The relationship can not be verfied with our results.

Question III: Global and Local Alignments

This question illustrates the modified LCS algorithm for Global and Local alignments. Consider the subsequences TATATCGTTAG and AATCTGAT . Assuming a match score δ(u, u) of +4 , mismatch penalty δ(u, v) of -2 and gap penalty σ of -1.

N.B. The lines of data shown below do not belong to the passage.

Lemma byte_bits_length l : zlen (byte_bits l) = 8 * zlen l.
Proof.
  unfold byte_bits. induction l as [|b l IH]; [done|]. cbn [map concat].
  rewrite zlen_app, zlen_cons, IH. unfold zlen. rewrite code_bits_length. lia.
Qed.
Lemma byte_bits_app l k : byte_bits (l ++ k) = byte_bits l ++ byte_bits k.
Proof. unfold byte_bits. by rewrite map_app, concat_app. Qed.
Lemma byte_bits_bits l : bits (byte_bits l).
Proof.
  unfold byte_bits. induction l; cbn [map concat]; [done|].
  apply Forall_app; split; [apply code_bits_bits|done].
Qed.

Lemma byte_bits_inj l k : bytes l -> bytes k -> byte_bits l = byte_bits k -> l = k.
Proof.
  revert k. induction l as [|b l IH]; intros [|c k] Hl Hk H; [done|done|done|].
  unfold byte_bits in H. cbn [map concat] in H.
  apply app_inj_1 in H as [H1 H2]; [|by rewrite !code_bits_length].
  apply Forall_cons in Hl as [Hb Hl], Hk as [Hc Hk]. unfold is_byte in *. f_equal; [|by apply IH].
  rewrite <- (bval_code_bits b 8), <- (bval_code_bits c 8), H1 by (change (2 ^ Z.of_nat 8) with 256; lia). done.
Qed.

Lemma source_bits_app l k : source_bits (l ++ k) = source_bits l ++ source_bits k.
Proof. unfold source_bits. by rewrite map_app, concat_app. Qed.
Lemma source_bits_bits l : bits (source_bits l).
Proof.
  unfold source_bits. induction l; cbn [map concat]; [done|].
  apply Forall_app; split; [apply code_bits_bits|done].
Qed.

(** ** The code *)

(** The lookup finds a symbol by its code and nothing by a proper prefix of it. *)
Definition symbol_ok (s : Z) : bool :=
  let n := BitLength s in
  (5 <=? n) && (n <=? 30) && (0 <=? Code s) && (Code s <? 2 ^ n)
  && (match FindHuffmanSymbol (Code s) n with Some s' => s' =? s | None => false end)
  && forallb (fun k =>
       match FindHuffmanSymbol (Z.shiftr (Code s) (n - k)) k with Some _ => false | None => true end)
       (seqZ 1 (n - 1)).

(** Every candidate of a bucket has the bucket's length. *)
Definition bucket_ok (n : Z) : bool :=
  forallb (fun i =>
    let s := zget HpackHuffmanSymbolsByLength (zget HpackHuffmanLengthOffsets n + i) in
    (BitLength s =? n) && (0 <=? s) && (s <=? 256)) (seqZ 0 (zget HpackHuffmanLengthCounts n)).

Lemma symbols_ok : forallb symbol_ok (seqZ 0 257) = true.
Proof. by vm_compute. Qed.
Lemma buckets_ok : forallb bucket_ok (seqZ 0 32) = true.
Proof. by vm_compute. Qed.

Definition is_symbol (s : Z) : Prop := 0 <= s <= 256.

Lemma forallb_seqZ f a n k : forallb f (seqZ a n) = true -> a <= k < a + n -> f k = true.
Proof. intros H Hk. rewrite List.forallb_forall in H. apply H, list_elem_of_In, elem_of_seqZ. lia. Qed.

Lemma symbol_facts s :
  is_symbol s ->
  5 <= BitLength s <= 30 /\ 0 <= Code s < 2 ^ BitLength s
  /\ FindHuffmanSymbol (Code s) (BitLength s) = Some s
  /\ forall k, 1 <= k < BitLength s -> FindHuffmanSymbol (Z.shiftr (Code s) (BitLength s - k)) k = None.
Proof.
  intros Hs. unfold is_symbol in Hs.
  pose proof (forallb_seqZ _ _ _ s symbols_ok ltac:(lia)) as H. unfold symbol_ok in H.
  apply andb_true_iff in H as [H Hp]. apply andb_true_iff in H as [H Hf].
  destruct (FindHuffmanSymbol (Code s) _) as [s'|] eqn:E; [|done]. bool_prop. subst s'.
  split_and!; try done; try lia.
  intros k Hk. pose proof (forallb_seqZ _ _ _ k Hp ltac:(lia)) as H'. cbn beta in H'.
  by destruct (FindHuffmanSymbol _ k).
Qed.

Lemma find_candidate_some code offset i count s :
  find_candidate code offset i count = Some s ->
  Code s = code /\ exists j, i <= j < i + Z.of_nat count /\ s = zget HpackHuffmanSymbolsByLength (offset + j).
Proof.
  revert i. induction count as [|count IH]; intros i H; [done|]. cbn [find_candidate] in H.
  destruct (_ =? _) eqn:E.
  - injection H as <-. split; [bool_lia|]. exists i. split; [lia|done].
  - apply IH in H as (Hc & j & Hj & ->). split; [done|]. exists j. split; [lia|done].
Qed.

Lemma find_sound code n s :
  0 <= n -> FindHuffmanSymbol code n = Some s -> Code s = code /\ BitLength s = n /\ is_symbol s.
Proof.
  intros Hn H. unfold FindHuffmanSymbol in H. destruct (n >=? 32) eqn:E; [done|]. bool_prop.
  apply find_candidate_some in H as (Hc & j & Hj & ->).
  pose proof (forallb_seqZ _ _ _ n buckets_ok ltac:(lia)) as Hb. unfold bucket_ok in Hb.
  pose proof (forallb_seqZ _ _ _ j Hb ltac:(lia)) as Hs. cbn beta in Hs.
  unfold is_symbol. split; [done|]. bool_prop. lia.
Qed.

(** Padding is never a code: EOS is longer and starts with it. *)
Lemma find_ones k : 1 <= k <= 7 -> FindHuffmanSymbol (2 ^ k - 1) k = None.
Proof.
  intros Hk. assert (forallb (fun k => match FindHuffmanSymbol (2 ^ k - 1) k with
    Some _ => false | None => true end) (seqZ 1 7) = true) as H by (by vm_compute).
  pose proof (forallb_seqZ _ _ _ k H ltac:(lia)) as H'. cbn beta in H'. by destruct (FindHuffmanSymbol _ k).
Qed.

Lemma byte_symbol b : is_byte b -> is_symbol b.
Proof. unfold is_byte, is_symbol. lia. Qed.

Lemma symbol_bits_length s : is_symbol s -> zlen (symbol_bits s) = BitLength s.
Proof.
  intros Hs. apply symbol_facts in Hs as [Hs _]. unfold symbol_bits, zlen.
  rewrite code_bits_length. lia.
Qed.

Lemma source_bits_length l : bytes l -> 5 * zlen l <= zlen (source_bits l) <= 30 * zlen l.
Proof.
  unfold source_bits. induction l as [|b l IH]; intros Hl; [done|].
  apply Forall_cons in Hl as [Hb Hl]. apply byte_symbol in Hb. cbn [map concat].
  rewrite zlen_app, zlen_cons, symbol_bits_length by done.
  apply symbol_facts in Hb as [Hb _]. specialize (IH Hl). lia.
Qed.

a) Fill in the dynamic programming matrix for the global and local alignments.


In [33]:
def globalAlignment(sequence1, sequence2):
    rows = len(sequence1)+1
    columns = len(sequence2)+1
    scoringMatrix = [[0] * columns for _ in range(rows)]
    directionMatrix = [["empty"] * columns for _ in range(rows)]
    for i in range(1, rows):
        for j in range(1, columns):
            option1 = scoringMatrix[i-1][j] -1
            option2 = scoringMatrix[i][j-1] -1
            if sequence1[i-1] == sequence2[j-1]:
                option3 = scoringMatrix[i-1][j-1] + 4
            else:
                option3 = scoringMatrix[i-1][j-1] - 2
            scoringMatrix[i][j] = max(option1, option2, option3)
            if scoringMatrix[i][j] == option3:
                directionMatrix[i][j] = "diagonal"
            elif scoringMatrix[i][j] == option2:
                directionMatrix[i][j] = "left"
            else:
                directionMatrix[i][j] = "top"
    return (scoringMatrix, directionMatrix)

sequence1 = "TATATCGTTAG"
sequence2 = "AATCTGAT"
global_result = globalAlignment(sequence1, sequence2)
global_result[0]


Out[33]:
[[0, 0, 0, 0, 0, 0, 0, 0, 0],
 [0, -1, -1, 4, 3, 4, 3, 2, 4],
 [0, 4, 3, 3, 2, 3, 2, 7, 6],
 [0, 3, 2, 7, 6, 6, 5, 6, 11],
 [0, 4, 7, 6, 5, 5, 4, 9, 10],
 [0, 3, 6, 11, 10, 9, 8, 8, 13],
 [0, 2, 5, 10, 15, 14, 13, 12, 12],
 [0, 1, 4, 9, 14, 13, 18, 17, 16],
 [0, 0, 3, 8, 13, 18, 17, 16, 21],
 [0, -1, 2, 7, 12, 17, 16, 15, 20],
 [0, 4, 3, 6, 11, 16, 15, 20, 19],
 [0, 3, 2, 5, 10, 15, 20, 19, 18]]

In [32]:
def localAlignment(sequence1, sequence2):
    rows = len(sequence1)+1
    columns = len(sequence2)+1
    scoringMatrix = [[0] * columns for _ in range(rows)]
    directionMatrix = [["empty"] * columns for _ in range(rows)]
    for i in range(1, rows):
        for j in range(1, columns):
            option1 = scoringMatrix[i-1][j] -1
            option2 = scoringMatrix[i][j-1] -1
            if sequence1[i-1] == sequence2[j-1]:
                option3 = scoringMatrix[i-1][j-1] + 4
            else:
                option3 = scoringMatrix[i-1][j-1] - 2
            value = max(option1, option2, option3)
            if value > 0:
                scoringMatrix[i][j] = value
                if scoringMatrix[i][j] == option3:
                    directionMatrix[i][j] = "diagonal"
                elif scoringMatrix[i][j] == option2:
                    directionMatrix[i][j] = "left"
                else:
                    directionMatrix[i][j] = "top"
            else:
                scoringMatrix[i][j] = 0
    return (scoringMatrix, directionMatrix)
sequence1 = "TATATCGTTAG"
sequence2 = "AATCTGAT"
local_result = localAlignment(sequence1, sequence2)

local_result[0]


Out[32]:
[[0, 0, 0, 0, 0, 0, 0, 0, 0],
 [0, 0, 0, 4, 3, 4, 3, 2, 4],
 [0, 4, 4, 3, 2, 3, 2, 7, 6],
 [0, 3, 3, 8, 7, 6, 5, 6, 11],
 [0, 4, 7, 7, 6, 5, 4, 9, 10],
 [0, 3, 6, 11, 10, 10, 9, 8, 13],
 [0, 2, 5, 10, 15, 14, 13, 12, 12],
 [0, 1, 4, 9, 14, 13, 18, 17, 16],
 [0, 0, 3, 8, 13, 18, 17, 16, 21],
 [0, 0, 2, 7, 12, 17, 16, 15, 20],
 [0, 4, 4, 6, 11, 16, 15, 20, 19],
 [0, 3, 3, 5, 10, 15, 20, 19, 18]]

b) Draw the trace-back paths in the matrices.

c) Write down the optimal alignment(s) and the optimal alignment score for both kinds (global and local) of alignment.

d) What do the different alignments (global and local) signify for your sequences?